START LISTED ENTRIES

(** C3: Only the writer types. Whatever happens, what reaches an agent as typed into a terminal, or as its
    size, is one frame's: of a socket that is there, signed in and not ended, whose credential the
    store takes at that moment (where the hub asks for one), and, of an input, of at most 64 KiB, from
    the holder of the terminal's write lock or while it is nobody's and kept for nobody; of a size,
    from 1 to 500 both ways, from its holder. *)
Theorem only_the_writer_types hub store es ms e :
  db_ok (Auth.db store) →
  let r := run step (registered hub store) es in
  let r' := step r (ms, e) in
  typed (ro_hub r') = typed (ro_hub r) ∨
  ∃ c f s w, e = Frame_ c f ∧ typed (ro_hub r') = typed (ro_hub r) ++ [w] ∧ types_with f w c (ro_locks r) ∧
    ro_sockets r !! c = Some s ∧ so_authenticated s = true ∧ so_gone s = false ∧ so_ending s = false ∧
    (authToken = true → ∃ held row, so_credential s = Some held ∧
       let a := ro_store (passes ms r) in
       validateTokenHash (store_read a) (hc_tokenHash held) (Auth.now a) = valid row).
Proof.
  intros Hok r r'. pose proof (inv_run hub store es Hok) as Hi. fold r in Hi. pose proof (go_inv _ _ (goes_passes ms r Hi)) as Hi1.
  assert (quiet r (passes ms r)) as Hq by done.
  assert ((∃ c f, e = Frame_ c f) ∨ ∀ c f, e ≠ Frame_ c f) as [(c & f & ->)|Hn] by (destruct e; eauto).
  2: { left. by apply (quiet_event e (passes ms r)). }
  unfold r', step. cbn [fst snd exec_at]. change (ro_sockets r) with (ro_sockets (passes ms r)).
  change (ro_locks r) with (ro_locks (passes ms r)).
  unfold quiet in Hq. rewrite <- Hq. clear Hq. generalize dependent (passes ms r). clear r r' Hi. intros r Hi1.
  destruct (ro_sockets r !! c) as [s|] eqn:Hc; [|by left].
  destruct (so_gone s) eqn:Hg; [by left|].
  destruct (message c f r) as [r2|] eqn:Hm; [|by left].
  destruct (message_outcome c f s _ r2 Hi1 Hc Hg Hm) as [r2 Hs|a r2 Ha _ Ho|held a r2 He Hh _ _ _ L|token windowId hash tid r2 -> He Ha Hh Hacc ->
    |held' s' a r1 r2 He Ha -> Hk Hv _ Ho [D1 D2 D3 D4]].
  - left. apply (quiet_said _ _ Hs).
  - left. by rewrite (on_hub _ _ _ _ _ Ho).
  - left. rewrite (lv_hub _ _ _ _ _ L). destruct (so_authenticated s); [by rewrite quiet_gone|done].
  - left. set (r0 := set_field ro_store _ r).
    destruct (signed_spec c s hash tid windowId r0 Hc) as (_ & _ & _ & _ & _ & -> & _). by rewrite exec_typed.
  - rewrite (on_hub _ _ _ _ _ Ho) in D4. rewrite (on_locks _ _ _ _ _ Ho) in D4.
    destruct D4 as [D4|(w & Hw & Ht)]; [by left|right]. exists c, f, s, w. split_and!; try done.
    intros Hat. assert (is_Some (so_credential s)) as [held Hheld].
    { apply (so_held _ _ _ (i_sound _ Hi1 _ _ Hc)). done. }
    destruct (Hv held Hheld) as [row Hrow]. by exists held, row.
Qed.

(** Nothing comes of it, the end of one socket at most. *)
Record only_ends c r r' : Prop := {
  oe_left : ro_locks r' = ro_locks r ∧ ro_hub r' = ro_hub r ∨
    ro_locks r' = onClientDisconnect c (ro_locks r) ∧ ro_hub r' = removeClient c (ro_hub r);
  oe_promises : ro_promises r' = ro_promises r; oe_requests : requests r' = requests r;
  oe_db : Auth.db (ro_store r') = Auth.db (ro_store r);
  oe_others c' : c' ≠ c → ro_sockets r' !! c' = ro_sockets r !! c'
}.
Lemma only_ends_said c r r' : said r r' → only_ends c r r'.
Proof. intros [[= E1 E2 E3] A1 A2 A3 A4 A5]. split; [by left|done|done|by rewrite A3|by rewrite E1]. Qed.
(** What a credential is refused for, later. *)
Lemma refused_later r r' held :
  inv r → goes_on r r' → hc_id held ≠ PRIMARY_TOKEN_ID → has_row held (Auth.db (ro_store r)) →
  (∃ reason, validateTokenHash (Some (Auth.db (ro_store r))) (hc_tokenHash held) (Auth.now (ro_store r)) = invalid reason) →
  ∃ reason, validateTokenHash (Some (Auth.db (ro_store r'))) (hc_tokenHash held) (Auth.now (ro_store r')) = invalid reason.
Proof.
  intros Hi Hg Hp (row & Hin & Hid & Hh). rewrite <- Hh, verdict_row, check_dead by (done || apply Hi). intros Hd.
  destruct (sg_rows _ _ (go_store _ _ Hg) (i_store _ Hi) row Hin) as (row' & Hin' & Hid' & Hh' & Hd').
  rewrite <- Hh', verdict_row, check_dead by (done || apply Hg). apply Hd'; [congruence|done].
Qed.

(** C9: A credential refused ends its sockets. Once the store refuses the credential a socket signed in
    with, for a reason other than an outage, and it is not the primary token, no frame of the
    socket is acted on any more, then or at any later time: a decoded frame at most ends it, letting go of
    its locks and of its terminals; nothing is asked of the terminals, of the prompts or of the
    uploads, no row changes, no other socket does; and after it, the socket is ended. *)
Theorem refused_sockets_act_no_more hub store es c s held es' ms f :
  db_ok (Auth.db store) →
  let r := run step (registered hub store) es in
  ro_sockets r !! c = Some s → so_credential s = Some held → hc_id held ≠ PRIMARY_TOKEN_ID →
  (∃ reason, validateTokenHash (Some (Auth.db (ro_store r))) (hc_tokenHash held) (Auth.now (ro_store r)) = invalid reason) →
  let r1 := passes ms (run step r es') in
  let r2 := exec_at (Frame_ c f) r1 in
  only_ends c r1 r2 ∧
  (f ≠ f_malformed → f ≠ f_null → ∃ s', ro_sockets r2 !! c = Some s' ∧ so_released s' = true).
Proof.
  intros Hok r Hc Hh Hp Hv r1 r2. pose proof (inv_run hub store es Hok) as Hi. fold r in Hi.
  assert (goes_on r r1) as Hg. { eapply goes_on_trans; [by apply (goes_run es')|]. by apply goes_passes, goes_run. }
  pose proof (go_inv _ _ Hg) as Hi1. destruct (go_keys _ _ Hg _ _ Hc) as (s1 & Hc1 & Hk); clearbody r1.
  destruct Hk as [?|Hk]; [congruence|]. unfold key in Hk. rewrite Hh in Hk.
  destruct (so_credential s1) as [held1|] eqn:Hh1; [|done]. injection Hk as Hid1 Hhash1.
  assert (∃ reason, validateTokenHash (Some (Auth.db (ro_store r1))) (hc_tokenHash held1) (Auth.now (ro_store r1)) = invalid reason) as [reason Hv1].
  { rewrite Hhash1. apply (refused_later r r1 held Hi Hg Hp); [by eapply i_rows|done]. }
  assert (so_authenticated s1 = true) as Ha1.
  { apply (so_held _ _ _ (i_sound _ Hi1 _ _ Hc1)). by eexists. }
  pose proof (so_ends _ _ _ (i_sound _ Hi1 _ _ Hc1)) as He1.
  unfold r2. cbn [exec_at]. rewrite Hc1. destruct (so_gone s1) eqn:Hg1.
  { split; [by apply only_ends_said|]. intros _ _. eauto. }
  destruct (message c f r1) as [r3|] eqn:Hm.
  2: { split; [by apply only_ends_said, said_log|]. intros _ Hf. unfold message in Hm. rewrite Hc1 in Hm.
       destruct (so_ending s1); [done|]. destruct f; try done; rewrite Ha1 in Hm; done. }
  destruct (message_outcome c f s1 r1 r3 Hi1 Hc1 Hg1 Hm) as [r3 Hs Hf|a r3 Ha _ Ho|held2 a r3 He Hh2 Hd Hn Hst L|token windowId hash tid r3 -> He Ha
    |held' s' a r4 r3 He Ha -> Hk Hvalid _ Ho _].
  - split; [by apply only_ends_said|]. intros Hf1 Hf2. destruct (so_ending s1) eqn:Hen.
    + exists s1. destruct Hs as [[= Es _ _]]. rewrite Es. auto.
    + destruct Hf as [?|?]; done.
  - congruence.
  - split.
    + split; [right; rewrite (lv_locks _ _ _ _ _ L), (lv_hub _ _ _ _ _ L), Ha1; done|by rewrite (lv_promises _ _ _ _ _ L)
        |by rewrite (lv_requests _ _ _ _ _ L)|by rewrite Hst, Hd|].
      intros c' Hne. rewrite (lv_one _ _ _ _ _ L), decide_False by congruence. done.
    + intros _ _. exists (ended_socket s1). by rewrite (lv_one _ _ _ _ _ L), decide_True.
  - congruence.
  - destruct (Hvalid held1 Hh1) as [row Hrow]. unfold store_read in Hrow. destruct (reads (ro_store r1)); [congruence|done].
Qed.

(** A socket that was ended: shut, in no registry, let go of by the locks and the terminals. *)
Record ended c r : Prop := {
  en_socket : ∃ s, ro_sockets r !! c = Some s ∧ so_ending s = true ∧ so_released s = true ∧ so_open s = false;
  en_registry : c ∉ ro_registry r; en_tokens : ro_tokenSockets r !! c = None;
  en_locks : absent c (ro_locks r); en_hub : ¬ connected c (ro_hub r)
}.
Lemma refuse_ended c status r s :
  inv r → ro_sockets r !! c = Some s → so_authenticated s = true → so_released s = false → ended c (refuse c status r).
Proof.
  intros Hi Hc Ha Hr. pose proof (so_ends _ _ _ (i_sound _ Hi _ _ Hc)) as He. rewrite Hr in He.
  symmetry in He. apply orb_false_iff in He as [_ He].
  destruct (refuse_leaves c s status r Hc He Hr) as [L1 L2 L3 L4 L5 _ _ _]. rewrite Ha in *. split.
  - exists (ended_socket s). by rewrite L1, decide_True.
  - rewrite L2. unfold set_delete. rewrite list_elem_of_filter. tauto.
  - by rewrite L3, js_lookup_delete_eq.
  - rewrite L4. apply disconnect_absent; [apply Hi|by left].
  - rewrite L5. intros Hcon%gone_connected. tauto.
Qed.
(** The end of a socket leaves another as it was, and ended if it was. *)
Lemma refuse_other c c' status r s :
  inv r → ro_sockets r !! c = Some s → so_authenticated s = true → so_released s = false → c' ≠ c →
  let r' := refuse c status r in
  ro_sockets r' !! c' = ro_sockets r !! c' ∧ (c' ∈ ro_registry r' ↔ c' ∈ ro_registry r) ∧
  ro_tokenSockets r' !! c' = ro_tokenSockets r !! c' ∧ ro_store r' = ro_store r ∧ (ended c' r → ended c' r').
Proof.
  intros Hi Hc Ha Hr Hne. cbv zeta. pose proof (so_ends _ _ _ (i_sound _ Hi _ _ Hc)) as He. rewrite Hr in He.
  symmetry in He. apply orb_false_iff in He as [_ He].
  destruct (refuse_leaves c s status r Hc He Hr) as [L1 L2 L3 L4 L5 L6 _ _]. rewrite Ha in *.
  assert (ro_sockets (refuse c status r) !! c' = ro_sockets r !! c') as E1 by (by rewrite L1, decide_False by congruence).
  assert (c' ∈ ro_registry (refuse c status r) ↔ c' ∈ ro_registry r) as E2.
  { rewrite L2. unfold set_delete. rewrite list_elem_of_filter. tauto. }
  assert (ro_tokenSockets (refuse c status r) !! c' = ro_tokenSockets r !! c') as E3 by (by rewrite L3, js_lookup_delete_ne by done).
  split_and!; [done..|]. intros [N1 N2 N3 N4 N5]. split; rewrite ?E1, ?E2, ?E3; [done..| |].
  - rewrite L4. apply disconnect_absent; [apply Hi|by right].
  - rewrite L5. intros Hcon%gone_connected. tauto.
Qed.
Definition open_under c r : Prop :=
  ∃ s, ro_sockets r !! c = Some s ∧ so_authenticated s = true ∧ so_released s = false.
(** Untouched, as a socket. *)
Definition same_socket c r r' : Prop :=
  ro_sockets r' !! c = ro_sockets r !! c ∧ (c ∈ ro_registry r' ↔ c ∈ ro_registry r) ∧
  ro_tokenSockets r' !! c = ro_tokenSockets r !! c.
Lemma refuse_ended_same c status r : ended c r → refuse c status r = r.
Proof. intros [(s & Hc & He & _) _ _ _ _]. unfold refuse. by rewrite Hc, He. Qed.
Lemma closes_fold tid l r n :
  inv r → (∀ c, (c, tid) ∈ l → ended c r ∨ open_under c r) →
  let r' := (fold_left (λ acc (e : ClientId * string),
    if decide (e.2 = tid) then (refuse e.1 revoked acc.1, S acc.2) else acc) l (r, n)).1 in
  ro_store r' = ro_store r ∧ (∀ c, (c, tid) ∈ l ∨ ended c r → ended c r') ∧
  (∀ c, (c, tid) ∉ l → same_socket c r r').
Proof.
  revert r n. induction l as [|[c t] l IH]; intros r n Hi Hl; cbn [fold_left fst snd].
  { split_and!; [done| |done]. intros c' [Hn|?]; [by apply elem_of_nil in Hn|done]. }
  destruct (decide (t = tid)) as [->|Hne].
  2: { destruct (IH r n Hi) as (E1 & E2 & E3); [intros c' Hc'; apply Hl; by right|]. split_and!; [done| |].
       - intros c' [Hc'|?]; apply E2; [left|by right]. apply elem_of_cons in Hc' as [Heq|?]; [|done]. congruence.
       - intros c' [_ Hc']%not_elem_of_cons. by apply E3. }
  assert (ended c (refuse c revoked r) ∧ inv (refuse c revoked r) ∧ ro_store (refuse c revoked r) = ro_store r ∧
    (∀ c', c' ≠ c → same_socket c' r (refuse c revoked r) ∧ (ended c' r → ended c' (refuse c revoked r)))) as (Hen & Hi' & Hst & Ho).
  { destruct (Hl c) as [He|(s & Hc & Ha & Hr)]; [by left|by rewrite (refuse_ended_same c _ r He)|].
    split_and!; [by eapply refuse_ended|by apply goes_refuse| |].
    - destruct (decide (so_ending s = false)) as [He|He].
      + by rewrite (lv_store _ _ _ _ _ (refuse_leaves c s revoked r Hc He Hr)).
      + unfold refuse. rewrite Hc. by destruct (so_ending s).
    - intros c' Hne. destruct (refuse_other c c' revoked r s Hi Hc Ha Hr Hne) as (? & ? & ? & _ & ?). by split. }
  destruct (IH (refuse c revoked r) (S n) Hi') as (E1 & E2 & E3).
  { intros c' Hc'. destruct (decide (c' = c)) as [->|Hne]; [by left|]. destruct (Ho c' Hne) as [(S1 & _) Hend].
    destruct (Hl c') as [?|Hop]; [by right|left; auto|right]. unfold open_under. by rewrite S1. }
  split_and!; [congruence| |].
  - intros c' Hc'. apply E2. destruct (decide (c' = c)) as [->|Hne]; [by right|].
    destruct Hc' as [Hc'|He]; [left|right; by apply Ho]. apply elem_of_cons in Hc' as [Heq|?]; [congruence|done].
  - intros c' [Hc Hin]%not_elem_of_cons. assert (c' ≠ c) as Hne by congruence.
    destruct (Ho c' Hne) as [(S1 & S2 & S3) _]. destruct (E3 c' Hin) as (T1 & T2 & T3).
    split_and!; [congruence|by rewrite T2|congruence].
Qed.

END LISTED ENTRIES

### EXERCISE AIM
Look above for the line containing "destruct (Ho c' Hne) as [(S1 & S2". Return it and each line after it exactly, through the last line, and nothing more.

### ANSWER TO THIS TASK
    destruct (Ho c' Hne) as [(S1 & S2 & S3) _]. destruct (E3 c' Hin) as (T1 & T2 & T3).
    split_and!; [congruence|by rewrite T2|congruence].
Qed.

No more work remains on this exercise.